### Activity
Entries follow. Give back exactly the lines starting at the one containing "Some c |>)." and ending at the one containing "c ← p_consq", and no other lines.

Stored data entries:
BEGIN

(* ===== verification/SpqSetup.v ===== *)
(** * The slow path queue: allocation and set-up (qed_spq.c, qed_int.c)

    [qed_spq_alloc], [qed_spq_setup] and [qed_spq_free] with the event queue
    ([qed_eq_*]), the consolidation queue ([qed_consq_*]) and the registration
    of the event queue's callback on the slow path status block
    ([qed_int_register_cb]).  They are composed with the models of the chains,
    of the DMA allocator and of the doorbell recovery registry. *)

From S2P Require Import Prelude Dma Chain DbRec Spq.

(** ** Data *)

(** [struct qed_sb_sp_info]: the callbacks, cookies and index words of the
    status block. *)
Inductive pi_cb := CbNull | CbDummy | CbFn (f : Z).
#[export] Instance pi_cb_eq_dec : EqDecision pi_cb.
Proof. solve_decision. Defined.

Record qed_pi_info := mk_qed_pi_info { comp_cb : pi_cb; cookie : Z }.
#[export] Instance eta_qed_pi_info : Settable qed_pi_info := fun r => mk_qed_pi_info (comp_cb r) (cookie r).

Record qed_sb_sp_info := mk_qed_sb_sp_info { sb_pi_array : list Z; pi_info_arr : list qed_pi_info; pi_info_arr_size : Z }.
#[export] Instance eta_qed_sb_sp_info : Settable qed_sb_sp_info := fun r =>
  mk_qed_sb_sp_info (sb_pi_array r) (pi_info_arr r) (pi_info_arr_size r).

(** [struct qed_eq]; [p_fw_cons] points to an index word of the status block. *)
Record qed_eq := mk_qed_eq { eq_chain : qed_chain; eq_sb_index : Z; p_fw_cons : option nat }.
#[export] Instance eta_qed_eq : Settable qed_eq := fun r => mk_qed_eq (eq_chain r) (eq_sb_index r) (p_fw_cons r).

(** The function: the SPQ's world, the device's doorbell registry, the queues,
    the status block and the structures [kzalloc] handed out and did not get
    back. *)
Record sp_hwfn := mk_sp_hwfn {
  f_w : spq_world;
  f_dev : db_dev;
  p_eq : option qed_eq;
  p_consq : option qed_chain;
  p_sp_sb : qed_sb_sp_info;
  f_structs : Z
}.
#[export] Instance eta_sp_hwfn : Settable sp_hwfn := fun r =>
  mk_sp_hwfn (f_w r) (f_dev r) (p_eq r) (p_consq r) (p_sp_sb r) (f_structs r).

Definition zero_chain : qed_chain :=
  mk_qed_chain 0 0 None (mk_idx_union 0 0) (mk_idx_union 0 0) 0 0 QED_CHAIN_MODE_NEXT_PTR 0 0 0 0 0 0
    QED_CHAIN_CNT_TYPE_U16 0 0 0 0 0 0 QED_CHAIN_USE_TO_PRODUCE false 0.

Definition zero_spq : qed_spq :=
  mk_qed_spq [] [] [] [] zero_chain 0 0 0 0 0 0 0 0 0 0 0 0 (mk_core_db_data 0 0 0)
    (replicate (Z.to_nat MAX_PROTOCOL_TYPE) None) false.

(** [kzalloc] and [kfree] of the structures. *)
Definition kzalloc_struct (h : sp_hwfn) : bool * sp_hwfn :=
  let ok := match w_kz (f_w h) with [] => true | b :: _ => b end in
  (ok, h <| f_w := f_w h <| w_kz := tail (w_kz (f_w h)) |> |> <| f_structs := f_structs h + (if ok then 1 else 0) |>).
Definition kfree_struct (h : sp_hwfn) : sp_hwfn := h <| f_structs := f_structs h - 1 |>.

Definition set_mem (m : dma_mem) (h : sp_hwfn) : sp_hwfn := h <| f_w := f_w h <| w_mem := m |> |>.

(** [SET_FIELD(value, name, flag)] on a [u8]. *)
Definition SET_FIELD8 (value mask shift flag : Z) : Z :=
  u8 (Z.lor (Z.land value (Z.lnot (Z.shiftl mask shift))) (Z.shiftl (Z.land flag mask) shift)).

Definition QED_PF_DEMS_SIZE : Z := 4.
Definition DQ_DEMS_LEGACY : Z := 0.
Definition DB_ADDR (cid dems : Z) : Z := Z.lor (Z.shiftl (Z.land dems 7) 2) (u32 (cid * QED_PF_DEMS_SIZE)).
Definition DB_DEST_XCM : Z := 0.
Definition DB_AGG_CMD_MAX : Z := 3.
Definition DQ_XCM_CORE_SPQ_PROD_CMD : Z := 2.
Definition DQ_XCM_CORE_DQ_CF_CMD : Z := Z.shiftl 1 4.

(** ** The status block *)

(** The search of [qed_int_register_cb] from index [pi]. *)
Fixpoint register_loop (n pi : nat) (sb : qed_sb_sp_info) (cb : pi_cb) (ck : Z) : option (Z * option nat * qed_sb_sp_info) :=
  match n with
  | O => Some (- ENOMEM, None, sb)
  | S n =>
      p ← pi_info_arr sb !! pi;
      if negb (bool_decide (comp_cb p = CbNull)) && negb (bool_decide (comp_cb p = CbDummy))
      then register_loop n (S pi) sb cb ck
      else
        _ ← sb_pi_array sb !! pi;
        Some (0, Some pi, sb <| pi_info_arr := <[pi := mk_qed_pi_info cb ck]> (pi_info_arr sb) |>
                             <| sb_pi_array := <[pi := 0]> (sb_pi_array sb) |>)
  end.

Definition qed_int_register_cb (sb : qed_sb_sp_info) (cb : pi_cb) (ck : Z) : option (Z * option nat * qed_sb_sp_info) :=
  register_loop (Z.to_nat (pi_info_arr_size sb)) 0 sb cb ck.

Definition qed_int_unregister_cb (sb : qed_sb_sp_info) (pi : nat) : option (Z * qed_sb_sp_info) :=
  p ← pi_info_arr sb !! pi;
  if bool_decide (comp_cb p = CbNull) then Some (- ENOMEM, sb)
  else Some (0, sb <| pi_info_arr := <[pi := p <| comp_cb := CbDummy |>]> (pi_info_arr sb) |>).

Section Setup.
(** The layout of [struct qed_spq_entry], the address of [p_spq->db_data], the
    device's debug context, and the identities of [qed_eq_completion] and of the
    EQ as a cookie. *)
Context (sizeof_entry offsetof_ramrod : Z) (p_db_data dp_ctx : Z) (eq_completion_fn eq_cookie : Z).

(** ** The slow path queue *)

Definition spq_params : qed_chain_params :=
  qed_chain_params_init QED_CHAIN_USE_TO_PRODUCE QED_CHAIN_MODE_SINGLE QED_CHAIN_CNT_TYPE_U16 0 sizeof_slow_path_element.

(** The pool, zeroed by the allocator. *)
Definition pool_entries (n : nat) : gmap nat qed_spq_entry := list_to_map ((fun i => (i, zero_entry)) <$> seq 0 n).

(** The label [spq_allocate_fail]. *)
Definition spq_allocate_fail (c : qed_chain) (h : sp_hwfn) : option (Z * sp_hwfn) :=
  '(_, m) ← qed_chain_free c (w_mem (f_w h));
  Some (- ENOMEM, kfree_struct (set_mem m h)).

Definition qed_spq_alloc (is_vf : bool) (h : sp_hwfn) : option (Z * sp_hwfn) :=
  let '(ok, h) := kzalloc_struct h in
  if negb ok then Some (- ENOMEM, h) else
  if is_vf then Some (0, h <| f_w := set_spq zero_spq (f_w h) |>) else
  '(rc, c, m) ← qed_chain_alloc dp_ctx (chain zero_spq) spq_params (w_mem (f_w h));
  let h := set_mem m h in
  if negb (rc =? 0) then spq_allocate_fail c h else
  let capacity := qed_chain_get_capacity c in
  let '(virt, phys, m) := dma_alloc_coherent (capacity * sizeof_entry) (w_mem (f_w h)) in
  let h := set_mem m h in
  if virt =? 0 then spq_allocate_fail c h else
  let sp := zero_spq <| chain := c |> <| p_virt := virt |> <| p_phys := phys |> in
  Some (0, h <| f_w := set_spq sp (f_w h) <| w_ents := pool_entries (Z.to_nat capacity) ∪ w_ents (f_w h) |> |>).

(** The pool loop of [qed_spq_setup] from entry [i]. *)
Fixpoint pool_loop (n i : nat) (phys : Z) (sp : qed_spq) (w : spq_world) : option (qed_spq * spq_world) :=
  match n with
  | O => Some (sp, w)
  | S n =>
      x ← w_ents w !! i;
      let w := set_ent i (x <| elem := elem x <| data_ptr := DMA_REGPAIR_LE phys |> |>) w in
      if may_link w sp i
      then pool_loop n (S i) (u64 (phys + sizeof_entry)) (sp <| free_pool := free_pool sp ++ [i] |>) w
      else None
  end.

(** [qed_spq_setup]; [acquired] is what [qed_cxt_acquire_cid] stores in
    [p_spq->cid].  The connection context written by [qed_spq_hw_initialize] is
    left out. *)
Definition qed_spq_setup (acquired : Z) (h : sp_hwfn) : option sp_hwfn :=
  sp ← w_spq (f_w h);
  let sp := sp <| pending := [] |> <| completion_pending := [] |> <| free_pool := [] |> <| unlimited_pending := [] |> in
  '(sp, w) ← pool_loop (Z.to_nat (qed_chain_get_capacity (chain sp))) 0 (u64 (p_phys sp + offsetof_ramrod)) sp (f_w h);
  let sp := sp <| normal_count := 0 |> <| comp_count := 0 |> <| comp_sent_count := 0 |> <| unlimited_pending_count := 0 |>
               <| p_comp_bitmap := 0 |> <| comp_bitmap_idx := 0 |> <| cid := acquired |>
               <| chain := qed_chain_reset (chain sp) |> <| db_addr_offset := DB_ADDR acquired DQ_DEMS_LEGACY |> in
  let params := SET_FIELD8 0 3 0 DB_DEST_XCM in
  let params := SET_FIELD8 params 3 2 DB_AGG_CMD_MAX in
  let params := SET_FIELD8 params 3 6 DQ_XCM_CORE_SPQ_PROD_CMD in
  let sp := sp <| spq_db_data := mk_core_db_data params DQ_XCM_CORE_DQ_CF_CMD 0 |> in
  '(_, cdev) ← qed_db_recovery_add (f_dev h) (w_doorbells w + db_addr_offset sp) p_db_data DB_REC_WIDTH_32B DB_REC_KERNEL;
  Some (h <| f_w := set_spq sp w |> <| f_dev := cdev |>).

Definition qed_spq_free (is_vf : bool) (h : sp_hwfn) : option sp_hwfn :=
  match w_spq (f_w h) with
  | None => Some h
  | Some sp =>
      h ← (if is_vf then Some h else
             '(_, cdev) ← qed_db_recovery_del (f_dev h) (w_doorbells (f_w h) + db_addr_offset sp) p_db_data;
             let h := h <| f_dev := cdev |> in
             h ← (if p_virt sp =? 0 then Some h else
                    let capacity := qed_chain_get_capacity (chain sp) in
                    m ← dma_free_coherent (capacity * sizeof_entry) (p_virt sp) (p_phys sp) (w_mem (f_w h));
                    Some (set_mem m h <| f_w := f_w (set_mem m h) <| w_ents := filter (fun ix => capacity <= Z.of_nat ix.1) (w_ents (f_w h)) |> |>));
             '(_, m) ← qed_chain_free (chain sp) (w_mem (f_w h));
             Some (set_mem m h));
      Some (kfree_struct (h <| f_w := f_w h <| w_spq := None |> |>))
  end.

(** ** The event queue and the consolidation queue *)

Definition sizeof_event_ring_element : Z := 16.
Definition eq_params (num_elem : Z) : qed_chain_params :=
  qed_chain_params_init QED_CHAIN_USE_TO_PRODUCE QED_CHAIN_MODE_PBL QED_CHAIN_CNT_TYPE_U16 num_elem sizeof_event_ring_element.
Definition consq_params : qed_chain_params :=
  qed_chain_params_init QED_CHAIN_USE_TO_PRODUCE QED_CHAIN_MODE_PBL QED_CHAIN_CNT_TYPE_U16 (QED_CHAIN_PAGE_SIZE / 0x80) 0x80.

(** The return code of [qed_int_register_cb] is not looked at. *)
Definition qed_eq_alloc (num_elem : Z) (h : sp_hwfn) : option (Z * sp_hwfn) :=
  let '(ok, h) := kzalloc_struct h in
  if negb ok then Some (- ENOMEM, h) else
  '(rc, c, m) ← qed_chain_alloc dp_ctx zero_chain (eq_params num_elem) (w_mem (f_w h));
  let h := set_mem m h in
  if negb (rc =? 0) then Some (- ENOMEM, kfree_struct h) else
  '(_, r, sb) ← qed_int_register_cb (p_sp_sb h) (CbFn eq_completion_fn) eq_cookie;
  let idx := match r with Some pi => Z.of_nat pi | None => 0 end in
  Some (0, h <| p_sp_sb := sb |> <| p_eq := Some (mk_qed_eq c idx r) |>).

Definition qed_eq_setup (h : sp_hwfn) : option sp_hwfn :=
  e ← p_eq h; Some (h <| p_eq := Some (e <| eq_chain := qed_chain_reset (eq_chain e) |>) |>).

Definition qed_eq_free (h : sp_hwfn) : option sp_hwfn :=
  match p_eq h with
  | None => Some h
  | Some e => '(_, m) ← qed_chain_free (eq_chain e) (w_mem (f_w h)); Some (kfree_struct (set_mem m h) <| p_eq := None |>)
  end.

Definition qed_consq_alloc (h : sp_hwfn) : option (Z * sp_hwfn) :=
  let '(ok, h) := kzalloc_struct h in
  if negb ok then Some (- ENOMEM, h) else
  '(rc, c, m) ← qed_chain_alloc dp_ctx zero_chain consq_params (w_mem (f_w h));
  let h := set_mem m h in
  if negb (rc =? 0) then Some (- ENOMEM, kfree_struct h) else Some (0, h <| p_consq := Some c |>).

Definition qed_consq_setup (h : sp_hwfn) : option sp_hwfn :=
  c ← p_consq h; Some (h <| p_consq := Some (qed_chain_reset c) |>).

Definition qed_consq_free (h : sp_hwfn) : option sp_hwfn :=
  match p_consq h with
  | None => Some h
  | Some c => '(_, m) ← qed_chain_free c (w_mem (f_w h)); Some (kfree_struct (set_mem m h) <| p_consq := None |>)
  end.
End Setup.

END

### Task output
  if negb (rc =? 0) then Some (- ENOMEM, kfree_struct h) else Some (0, h <| p_consq := Some c |>).

Definition qed_consq_setup (h : sp_hwfn) : option sp_hwfn :=
  c ← p_consq h; Some (h <| p_consq := Some (qed_chain_reset c) |>).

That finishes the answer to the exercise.